[WORK INSTRUCTION]:
Work through the data below and copy out every line where "What" is found.

Stored items from a collection
......
(* ===== verification/CallQueueMongo.v ===== *)
(** * The MongoDB call queue: [rpc/wrtc_call_queue_mongodb.go]

    Callers and answerers meet through documents of a collection that many
    operators share. An operator inserts a document for an offer, an answerer
    takes it by an atomic update, both sides add candidates to it, and each side
    hears of the other through the operator's change stream.

    The collection is the class [CallsColl] with the documented laws of its
    operations: a filter is a test of a document, an update a function on
    documents. What the change stream delivers is an argument.
    The operator's own state is the record [mongoQueue]: the subscriptions, the
    position in the change stream and the requests to swap it. Channels and
    handlers are behind pointers, which are numbers into heaps. *)

From S2P Require Import Prelude GoError BaseStream CallQueueMemory.
Local Open Scope Z_scope.

(** ** Documents *)

(** [webrtc.ICECandidateInit]. *)
Record ICECandidateInit := mkCandidateInit {
  ici_Candidate : string;
  ici_SDPMid : option string;
  ici_SDPMLineIndex : option Z;
  ici_UsernameFragment : option string;
}.

(** [mongodbICECandidate]. *)
Record mongodbICECandidate := mkMongoCandidate {
  mic_Candidate : string;
  mic_SDPMid : option string;
  mic_SDPMLineIndex : option Z;
  mic_UsernameFragment : option string;
}.

#[export] Instance ICECandidateInit_eq_dec : EqDecision ICECandidateInit.
Proof. solve_decision. Defined.
#[export] Instance mongodbICECandidate_eq_dec : EqDecision mongodbICECandidate.
Proof. solve_decision. Defined.

(** [iceCandidateFromMongo], [iceCandidateToMongo]. *)
Definition iceCandidateFromMongo (i : mongodbICECandidate) : ICECandidateInit :=
  mkCandidateInit (mic_Candidate i) (mic_SDPMid i) (mic_SDPMLineIndex i) (mic_UsernameFragment i).
Definition iceCandidateToMongo (i : ICECandidateInit) : mongodbICECandidate :=
  mkMongoCandidate (ici_Candidate i) (ici_SDPMid i) (ici_SDPMLineIndex i) (ici_UsernameFragment i).

Lemma ice_from_to i : iceCandidateFromMongo (iceCandidateToMongo i) = i.
Proof. by destruct i. Qed.

(** [mongodbWebRTCCall]; the filter of RecvOffer asks whether the field
    [caller_error] exists, so it is an [option] here. *)
Record mongodbWebRTCCall := mkCall {
  mc_ID : string;
  mc_CallerOperatorID : string;
  mc_AnswererOperatorID : string;
  mc_Host : string;
  mc_StartedAt : Z;
  mc_CallerSDP : string;
  mc_CallerCandidates : list mongodbICECandidate;
  mc_CallerDone : bool;
  mc_CallerError : option string;
  mc_DisableTrickle : bool;
  mc_Answered : bool;
  mc_AnswererSDP : string;
  mc_AnswererCandidates : list mongodbICECandidate;
  mc_AnswererDone : bool;
  mc_AnswererError : string;
}.

#[export] Instance mongodbWebRTCCall_eq_dec : EqDecision mongodbWebRTCCall.
Proof. solve_decision. Defined.

(** The value of [CallerError] after decoding. *)
Definition CallerError (c : mongodbWebRTCCall) : string := default EmptyString (mc_CallerError c).

(** The fields that the updates of the code set or push to. *)
Definition mc_take operatorID c := mkCall (mc_ID c) (mc_CallerOperatorID c) operatorID (mc_Host c) (mc_StartedAt c)
  (mc_CallerSDP c) (mc_CallerCandidates c) (mc_CallerDone c) (mc_CallerError c) (mc_DisableTrickle c) true
  (mc_AnswererSDP c) (mc_AnswererCandidates c) (mc_AnswererDone c) (mc_AnswererError c).
Definition mc_push_caller cand c := mkCall (mc_ID c) (mc_CallerOperatorID c) (mc_AnswererOperatorID c) (mc_Host c)
  (mc_StartedAt c) (mc_CallerSDP c) (mc_CallerCandidates c ++ [cand]) (mc_CallerDone c) (mc_CallerError c)
  (mc_DisableTrickle c) (mc_Answered c) (mc_AnswererSDP c) (mc_AnswererCandidates c) (mc_AnswererDone c)
  (mc_AnswererError c).
Definition mc_set_CallerDone v c := mkCall (mc_ID c) (mc_CallerOperatorID c) (mc_AnswererOperatorID c) (mc_Host c)
  (mc_StartedAt c) (mc_CallerSDP c) (mc_CallerCandidates c) v (mc_CallerError c)
  (mc_DisableTrickle c) (mc_Answered c) (mc_AnswererSDP c) (mc_AnswererCandidates c) (mc_AnswererDone c)
  (mc_AnswererError c).
Definition mc_set_CallerError v c := mkCall (mc_ID c) (mc_CallerOperatorID c) (mc_AnswererOperatorID c) (mc_Host c)
  (mc_StartedAt c) (mc_CallerSDP c) (mc_CallerCandidates c) (mc_CallerDone c) (Some v)
  (mc_DisableTrickle c) (mc_Answered c) (mc_AnswererSDP c) (mc_AnswererCandidates c) (mc_AnswererDone c)
  (mc_AnswererError c).
Definition mc_set_AnswererSDP v c := mkCall (mc_ID c) (mc_CallerOperatorID c) (mc_AnswererOperatorID c) (mc_Host c)
  (mc_StartedAt c) (mc_CallerSDP c) (mc_CallerCandidates c) (mc_CallerDone c) (mc_CallerError c)
  (mc_DisableTrickle c) (mc_Answered c) v (mc_AnswererCandidates c) (mc_AnswererDone c) (mc_AnswererError c).
Definition mc_push_answerer cand c := mkCall (mc_ID c) (mc_CallerOperatorID c) (mc_AnswererOperatorID c) (mc_Host c)
  (mc_StartedAt c) (mc_CallerSDP c) (mc_CallerCandidates c) (mc_CallerDone c) (mc_CallerError c)
  (mc_DisableTrickle c) (mc_Answered c) (mc_AnswererSDP c) (mc_AnswererCandidates c ++ [cand]) (mc_AnswererDone c)
  (mc_AnswererError c).
Definition mc_set_AnswererDone v c := mkCall (mc_ID c) (mc_CallerOperatorID c) (mc_AnswererOperatorID c) (mc_Host c)
  (mc_StartedAt c) (mc_CallerSDP c) (mc_CallerCandidates c) (mc_CallerDone c) (mc_CallerError c)
  (mc_DisableTrickle c) (mc_Answered c) (mc_AnswererSDP c) (mc_AnswererCandidates c) v (mc_AnswererError c).
Definition mc_set_AnswererError v c := mkCall (mc_ID c) (mc_CallerOperatorID c) (mc_AnswererOperatorID c) (mc_Host c)
  (mc_StartedAt c) (mc_CallerSDP c) (mc_CallerCandidates c) (mc_CallerDone c) (mc_CallerError c)
  (mc_DisableTrickle c) (mc_Answered c) (mc_AnswererSDP c) (mc_AnswererCandidates c) (mc_AnswererDone c) v.

(** ** The collections *)

(** The counts of [mongo.UpdateResult]. *)
Record updateResult := mkUpdateResult { MatchedCount : Z; ModifiedCount : Z }.

Abbreviation call_filter := (mongodbWebRTCCall -> bool).
Abbreviation call_update := (mongodbWebRTCCall -> mongodbWebRTCCall).

(** What the queue uses of the calls collection, with the error of the
    operation's context as first argument. FindOneAndUpdate gives the document
    as it was before, nothing when there is none. *)
Class CallsColl (Coll : Type) := {
  cl_docs : Coll -> gmap string mongodbWebRTCCall;
  cl_InsertOne : option goerror -> mongodbWebRTCCall -> Coll -> Coll * option goerror;
  cl_UpdateOne : option goerror -> call_filter -> call_update -> Coll -> Coll * (updateResult + goerror);
  cl_FindOneAndUpdate :
    option goerror -> call_filter -> call_update -> Coll -> Coll * (option mongodbWebRTCCall + goerror);
}.

(** A document that passes the filter is replaced. *)
Definition updated_one `{CallsColl Coll} (f : call_filter) (u : call_update) (s s' : Coll)
    (d : mongodbWebRTCCall) : Prop :=
  exists id, cl_docs s !! id = Some d /\ f d = true /\ cl_docs s' = <[id := u d]> (cl_docs s).

Definition none_matches `{CallsColl Coll} (f : call_filter) (s : Coll) : Prop :=
  forall id d, cl_docs s !! id = Some d -> f d = false.

(** Documented behaviour: the operations are atomic; an error leaves the
    collection as it is or comes after the operation was done; with a context
    that is done nothing happens. *)
Class CallsCollLaws (Coll : Type) `{CallsColl Coll} := {
  insert_ok c s s' : cl_InsertOne None c s = (s', None) ->
    cl_docs s !! mc_ID c = None /\ cl_docs s' = <[mc_ID c := c]> (cl_docs s);
  insert_error e c s s' err : cl_InsertOne e c s = (s', Some err) ->
    cl_docs s' = cl_docs s \/ cl_docs s !! mc_ID c = None /\ cl_docs s' = <[mc_ID c := c]> (cl_docs s);
  update_ok e f u s s' r : cl_UpdateOne e f u s = (s', inl r) ->
    (MatchedCount r = 0 /\ ModifiedCount r = 0 /\ none_matches f s /\ cl_docs s' = cl_docs s) \/
    (exists d, updated_one f u s s' d /\ MatchedCount r = 1 /\
       ModifiedCount r = if bool_decide (u d = d) then 0 else 1);
  update_error e f u s s' err : cl_UpdateOne e f u s = (s', inr err) ->
    cl_docs s' = cl_docs s \/ exists d, updated_one f u s s' d;
  find_ok e f u s s' r : cl_FindOneAndUpdate e f u s = (s', inl r) ->
    match r with
    | None => none_matches f s /\ cl_docs s' = cl_docs s
    | Some d => updated_one f u s s' d
    end;
  find_error e f u s s' err : cl_FindOneAndUpdate e f u s = (s', inr err) ->
    cl_docs s' = cl_docs s \/ exists d, updated_one f u s s' d;
  insert_done e c s : exists err, cl_InsertOne (Some e) c s = (s, Some err);
  update_done e f u s : exists err, cl_UpdateOne (Some e) f u s = (s, inr err);
  find_done e f u s : exists err, cl_FindOneAndUpdate (Some e) f u s = (s, inr err);
}.

(** The hosts of an operator's document: host, caller size, answerer size. *)
Abbreviation operatorHosts := (list (string * (Z * Z))).

(** The pipeline of [checkHostQueueSize] on the operators' documents: unwind
    the hosts that match, group them by host with the sum of the sizes, and
    keep the groups whose size is at least [max]. *)
Definition host_sizes (forCaller : bool) (hosts : list string) (docs : list operatorHosts)
    : gmap string Z :=
  foldl (fun m entry => <[fst entry := default 0 (m !! fst entry)
                            + (if forCaller then fst (snd entry) else snd (snd entry))]> m) ∅
    (filter (fun entry => fst entry ∈ hosts) (concat docs)).

Definition size_pipeline (forCaller : bool) (max : Z) (hosts : list string) (docs : list operatorHosts)
    : gmap string Z :=
  filter (fun kv => max <= snd kv) (host_sizes forCaller hosts docs).

(** What the queue uses of the operators collection: the aggregate of the
    pipeline, and the documents. *)
Class OperatorsColl (Ops : Type) := {
  op_docs : Ops -> list operatorHosts;
  op_Aggregate : option goerror -> bool -> Z -> list string -> Ops -> gmap string Z + goerror;
}.
Class OperatorsCollLaws (Ops : Type) `{OperatorsColl Ops} := {
  aggregate_ok e forCaller max hosts ops r :
    op_Aggregate e forCaller max hosts ops = inl r -> r = size_pipeline forCaller max hosts (op_docs ops);
}.

(** ** Updates of an offer *)

(** [WebRTCCallAnswer]. *)
Record WebRTCCallAnswer := mkAnswer {
  InitialSDP : option string;
  Candidate : option ICECandidateInit;
  ans_Err : option goerror;
}.
Definition ans_sdp (sdp : string) := mkAnswer (Some sdp) None None.
Definition ans_candidate (cand : ICECandidateInit) := mkAnswer None (Some cand) None.
Definition ans_error (err : goerror) := mkAnswer None None (Some err).

(** [mongoDBWebRTCCallOfferExchange]; the candidates channel is unbuffered. *)
Record offerExchange := mkOfferExchange {
  oe_call : mongodbWebRTCCall;
  oe_callerDoneErr : option goerror;   (* error of callerDoneCtx *)
  oe_callerErr : option goerror;
  oe_deadline : Z;
}.

(** The accessors. *)
Definition oe_UUID (x : offerExchange) : string := mc_ID (oe_call x).
Definition oe_SDP (x : offerExchange) : string := mc_CallerSDP (oe_call x).
Definition oe_DisableTrickleICE (x : offerExchange) : bool := mc_DisableTrickle (oe_call x).
Definition oe_CallerErr (x : offerExchange) : option goerror :=
  match oe_callerDoneErr x with
  | None => None
  | Some ctxErr =>
      match oe_callerErr x with
      | Some err => Some err
      | None => if errors_Is ctxErr Canceled then None else Some ctxErr
      end
  end.

Section Updates.
Context {Coll : Type} `{CallsColl Coll} (quote : string -> string) (errText : goerror -> string).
......
[EXERCISE OUTPUT]:
    documents. What the change stream delivers is an argument.
(** What the queue uses of the calls collection, with the error of the
(** What the queue uses of the operators collection: the aggregate of the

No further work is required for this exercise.